I'd let him have his family to stay.

And then I'd book myself an Airbnb for the duration of their visit and move out (leaving the toddler behind) so I could have a nice rest by myself before the baby arrives.

Then I'd make him send me pictures showing everything tidy and beds changed before I came back.

Excellent idea!

Even just suggesting to him that you intend to do that would be great.

clara443 · 22/09/2021 08:22

i'd book the hotel, and disappear for a few nights😁 I'd say I was under the weather but didn't want to spoil the fun😂
Let him do ALL the work, he'll be more considerate next time.

clara443 · 22/09/2021 08:23

and the not sharing a room....you don't get to dictate that at someone else's house.

VestaTilley · 22/09/2021 08:25

YANBU. Nobody needs 7 house guests - particularly not when you’re heavily pregnant!! It was rude of your DH’s family to invite themselves.

Your house, your right who to invite. DH has a right to invite family, of course, but it’s really not on when you’re heavily pregnant, and if you’re not up for it right now then that’s fine.

IdrisElbow · 22/09/2021 08:26

This reply has been deleted

This has been deleted by MNHQ for breaking our Talk Guidelines.

beigebrownblue · 22/09/2021 08:27

@Goldbar

I'd let him have his family to stay.

And then I'd book myself an Airbnb for the duration of their visit and move out (leaving the toddler behind) so I could have a nice rest by myself before the baby arrives.

Then I'd make him send me pictures showing everything tidy and beds changed before I came back.

This.

Eight months pregnant and I was lucky enough to go on holiday a small DFDS cruise. I really enjoyed the buffet and we had a chaise long in our cabin. It was great.

ForkedIt · 22/09/2021 08:30

That sounds like actual hell.
For comparison, my DH pretty much laughed down the phone when my MiL suggested coming to visit when I was 39 weeks pregnant (and we have a 2yr old); he didn’t even bring the question to my door.

Choux · 22/09/2021 08:31

@Bex09787

I thought it seemed a bit mad but needed a sense check with pregnancy hormones at maximum. I’m pretty sure he agrees as he didn’t put up a fight but very convenient to blame it on me!
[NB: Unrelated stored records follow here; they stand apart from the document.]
(** * Smart Expense Tracker: forecasting, risk scoring, conversation context
      and the NL-to-SQL safety gate

    A shallow embedding of [backend/app/chatbot/forecasting.py],
    [context_manager.py] and [nlp_to_sql.py], and the properties the
    specification states about them.

    Numbers.  The monetary series are Python floats (IEEE 754 binary64)
    in the source and "decimal totals" in the specification.  Every finite
    float is a rational, so amounts are embedded in [Q], with equality
    [Qeq] ([==]).  Module [Forecasting] reads the arithmetic of the source
    exactly; it carries the statements that do not turn on rounding: which
    branch runs, what is computed from what, signs, orderings, the worked
    scenario.  Module [Rounded] is the same code with a rounding applied
    after each floating-point operation; with [Binary64.round64] it is the
    arithmetic the program runs, and the statements that turn on rounding
    are made there, with explicit error bounds.  A Python division that
    can raise [ZeroDivisionError] is [py_div], which returns [None] where
    Python raises; numpy divisions never raise (their divisors are lengths
    of at least 2 wherever the code reaches them).

    Effects.  The database, the clock and the language model are inputs:
    [forecast_next_month] takes the monthly series the query returns,
    [predict_budget_risk] the day of the month and the budget lines,
    [add_message] the clock reading, [generate_sql_query] the model's reply,
    and [execute_nlp_query] returns the statements it sends to the database
    next to its response.

    Layout.  Modules [Py] and [PyStr] hold the Python and numpy primitives,
    [Forecasting], [Binary64], [Rounded], [ContextManager] and [NlpToSql]
    the three source files; the sections after them hold the lemmas and
    the theorems. *)

From Stdlib Require Import ZArith QArith Qabs Qminmax Qround Qpower Qreals.
From Stdlib Require Import Lia Lqa.
From Stdlib Require Import String Ascii List Bool DecimalString.
From Stdlib Require Import Reals Lra.
From stdpp Require Import base option list strings gmap.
His mum is really direct and they’re still coming (so only 3 of them now) and know she’ll comment on it...think it’s probably worth the awkwardness though
MIL: it's such a shame my other children aren't here and all 8 of us couldn't stay.
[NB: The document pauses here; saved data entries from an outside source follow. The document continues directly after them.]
(** * headway: progress tracker, moving average and progress bar

    A shallow embedding of the Go packages [ewma], [tracker] and [probar] of
    itchio/headway, and the properties of them that the specification states.

    Conventions of the embedding:
    - a method with a pointer receiver that mutates its receiver is a function
      returning the new receiver; the receiver is the last argument;
    - a [sync.Mutex] held for a whole method body makes that body one atomic
      step: a locked method is one function application;
    - every reading of the clock ([time.Now], [time.Since]) is an explicit
      argument, in the order the code reads it;
    - [float64] is reached through the interface [Float64], which has two
      instances: [IEEE], the binary64 arithmetic Go computes with, and [Exact],
      the real numbers, its idealisation without rounding, infinities or NaN.
      A definition is written once, over the interface. [IEEE] rounds every
      operation on its own (no fused multiply-add) and converts a float64
      outside the range of int64 as amd64 does. *)

From Stdlib Require Import ZArith List Bool String Lia.
From Stdlib Require Import Floats.
From Stdlib Require Uint63.
From Stdlib Require Import Reals Lra.
Import ListNotations.

Set Implicit Arguments.
(* Decimal literals such as 0.3 denote the nearest binary64 value, as in Go. *)
Set Warnings "-inexact-float".
Local Open Scope Z_scope.

(** ** int64 *)

Module Int64.

Definition min : Z := - 2 ^ 63.
Definition max : Z := 2 ^ 63 - 1.

(** Two's complement wrap-around of a mathematical integer into int64. *)
Definition wrap (z : Z) : Z := (z + 2 ^ 63) mod 2 ^ 64 - 2 ^ 63.

Definition in_range (z : Z) : bool := (min <=? z) && (z <=? max).

Definition add (x y : Z) : Z := wrap (x + y).
Definition mul (x y : Z) : Z := wrap (x * y).

End Int64.

(** ** float64, as an interface *)

Class Float64 (F : Type) : Type := {
  (** [float64(i)] for an int64 [i]; also the integer literals and constants *)
  f64_of_int : Z -> F;
  (** [math.MaxFloat64] = 2^1023 * (2 - 2^-52) *)
  MaxFloat64 : F;
  f64_add : F -> F -> F;
  f64_sub : F -> F -> F;
  f64_mul : F -> F -> F;
  f64_div : F -> F -> F;
  (** [x == y] and [x < y] *)
  f64_eqb : F -> F -> bool;
  f64_ltb : F -> F -> bool;
  (** [int64(x)]: truncation toward zero *)
  f64_to_int64 : F -> Z
}.

Declare Scope f64_scope.
Delimit Scope f64_scope with f64.
Infix "+" := f64_add : f64_scope.
Infix "-" := f64_sub : f64_scope.
Infix "*" := f64_mul : f64_scope.
Infix "/" := f64_div : f64_scope.
Infix "==" := f64_eqb (at level 70, no associativity) : f64_scope.
Infix "<?" := f64_ltb : f64_scope.
Notation "x >? y" := (f64_ltb y x) (only parsing) : f64_scope.

(** *** IEEE 754 binary64: the arithmetic of Go's float64 *)

Module F64.

(** Conversion of an int64, rounding to nearest, ties to even. The primitive
    conversion takes the 63-bit magnitude; -2^63 has none and is given. *)
Definition of_int (z : Z) : float :=
  if z =? - 2 ^ 63 then (-0x1p+63)%float
  else if z <? 0 then (- of_uint63 (Uint63.of_Z (- z)))%float
  else of_uint63 (Uint63.of_Z z).

(** The integer part of a finite float, [None] for infinities and NaN. *)
Definition trunc (x : float) : option Z :=
  match Prim2SF x with
  | S754_zero _ => Some 0
  | S754_finite s m e =>
      let a := Z.shiftl (Zpos m) e in Some (if s then - a else a)
  | S754_infinity _ | S754_nan => None
  end.

(** [int64(x)]. Go leaves the result to the implementation when the integer
    part of [x] is not an int64 (and for infinities and NaN); this is what
    amd64 gives there, the "integer indefinite" value 0x8000000000000000. *)
Definition to_int64 (x : float) : Z :=
  match trunc x with
  | Some z => if Int64.in_range z then z else Int64.min
  | None => Int64.min
  end.

(** Three classes of values, read off the sign: NaN or not negative (a zero
    of either sign counts); the same without the negative zero; NaN or
    strictly positive. *)
Definition nonneg (x : spec_float) : Prop :=
  match x with
  | S754_nan | S754_zero _ => True
  | S754_infinity s | S754_finite s _ _ => s = false
  end.

Definition nonneg_pz (x : spec_float) : Prop :=
  match x with
  | S754_nan => True
  | S754_zero s | S754_infinity s | S754_finite s _ _ => s = false
  end.

Definition positive_or_nan (x : spec_float) : Prop :=
  match x with
  | S754_nan => True
  | S754_zero _ => False
  | S754_infinity s | S754_finite s _ _ => s = false
  end.

End F64.

#[export] Instance IEEE : Float64 float := {|
  f64_of_int := F64.of_int;
  MaxFloat64 := 0x1.fffffffffffffp+1023%float;
  f64_add := PrimFloat.add;
  f64_sub := PrimFloat.sub;
  f64_mul := PrimFloat.mul;
  f64_div := PrimFloat.div;
  f64_eqb := PrimFloat.eqb;
  f64_ltb := PrimFloat.ltb;
  f64_to_int64 := F64.to_int64
|}.

(** *** Exact arithmetic: the real numbers *)

Module Real.

Definition eqb (x y : R) : bool := if Req_dec_T x y then true else false.
Definition ltb (x y : R) : bool := if Rlt_dec x y then true else false.

(** Truncation toward zero. *)
Definition trunc (x : R) : Z :=
  if Rle_dec 0 x then Int_part x else - Int_part (- x).

Definition to_int64 (x : R) : Z :=
  let z := trunc x in if Int64.in_range z then z else Int64.min.

End Real.

#[export] Instance Exact : Float64 R := {|
  f64_of_int := IZR;
  MaxFloat64 := IZR ((2 ^ 53 - 1) * 2 ^ 971);
  f64_add := Rplus;
  f64_sub := Rminus;
  f64_mul := Rmult;
  f64_div := Rdiv;
  f64_eqb := Real.eqb;
  f64_ltb := Real.ltb;
  f64_to_int64 := Real.to_int64
|}.

(** ** Package time (the standard library's, as far as the tracker uses it) *)

Module time.

(** A reading of the monotonic clock, in nanoseconds. *)
Definition Time : Type := Z.
(** [time.Duration] is an int64 count of nanoseconds. *)
Definition Duration : Type := Z.

Definition Nanosecond : Duration := 1.
Definition Microsecond : Duration := 1000 * Nanosecond.
Definition Millisecond : Duration := 1000 * Microsecond.
Definition Second : Duration := 1000 * Millisecond.

Definition minDuration : Duration := Int64.min.
Definition maxDuration : Duration := Int64.max.

(** [t.Sub(u)]: the difference, saturated to the range of [Duration]. *)
Definition Sub (t u : Time) : Duration :=
  let d := t - u in
  if d <? minDuration then minDuration
  else if maxDuration <? d then maxDuration
  else d.

(** [time.Since(t)] is [time.Now().Sub(t)]; [now] is that reading. *)
Definition Since (now t : Time) : Duration := Sub now t.

(** [d.Seconds()]: Go divides and takes remainders toward zero. *)
Definition Seconds {F} `{Float64 F} (d : Duration) : F :=
  let sec := Z.quot d Second in
  let nsec := Z.rem d Second in
  (f64_of_int sec + f64_of_int nsec / f64_of_int (10 ^ 9))%f64.

End time.

(** ** Package ewma *)

Module ewma.
Section Average.
Context {F : Type} `{Float64 F}.
Local Open Scope f64_scope.

Definition averageMetricAge : F := f64_of_int 5.

Definition decay : F := f64_of_int 2 / (averageMetricAge + f64_of_int 1).

Record average : Type := { value : F }.

Definition New (initial : F) : average := {| value := initial |}.

Definition Add (x : F) (a : average) : average :=
  if value a == f64_of_int 0 then {| value := x |}
  else {| value := (x * decay) + (value a * (f64_of_int 1 - decay)) |}.

Definition Value (a : average) : F := value a.

End Average.
Arguments average F : clear implicits.
End ewma.

(** ** Package united (the part the tracker's options mention) *)

Module united.

Inductive Units : Type := UnitsNone | UnitsBytes.

End united.

(** ** Package tracker *)

Module tracker.
Section Tracker.
Context {F : Type} `{Float64 F}.
(** The state outside the tracker that the finish callbacks act on (a log, a
    progress bar, ...). A callback is a function on it: it runs outside the
    tracker's lock and is not given the tracker. *)
Context {W : Type}.
Local Open Scope f64_scope.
You: yes I'm sorry we had to refuse. in part the timing was bad with the birth being so close but with you and FIL refusing to share a room it means there isn't enough space here to do extended family stays. And it will be even more crowded here when our new family member arrives

IdrisElbow · 22/09/2021 08:33

This reply has been deleted

This has been deleted by MNHQ for breaking our Talk Guidelines.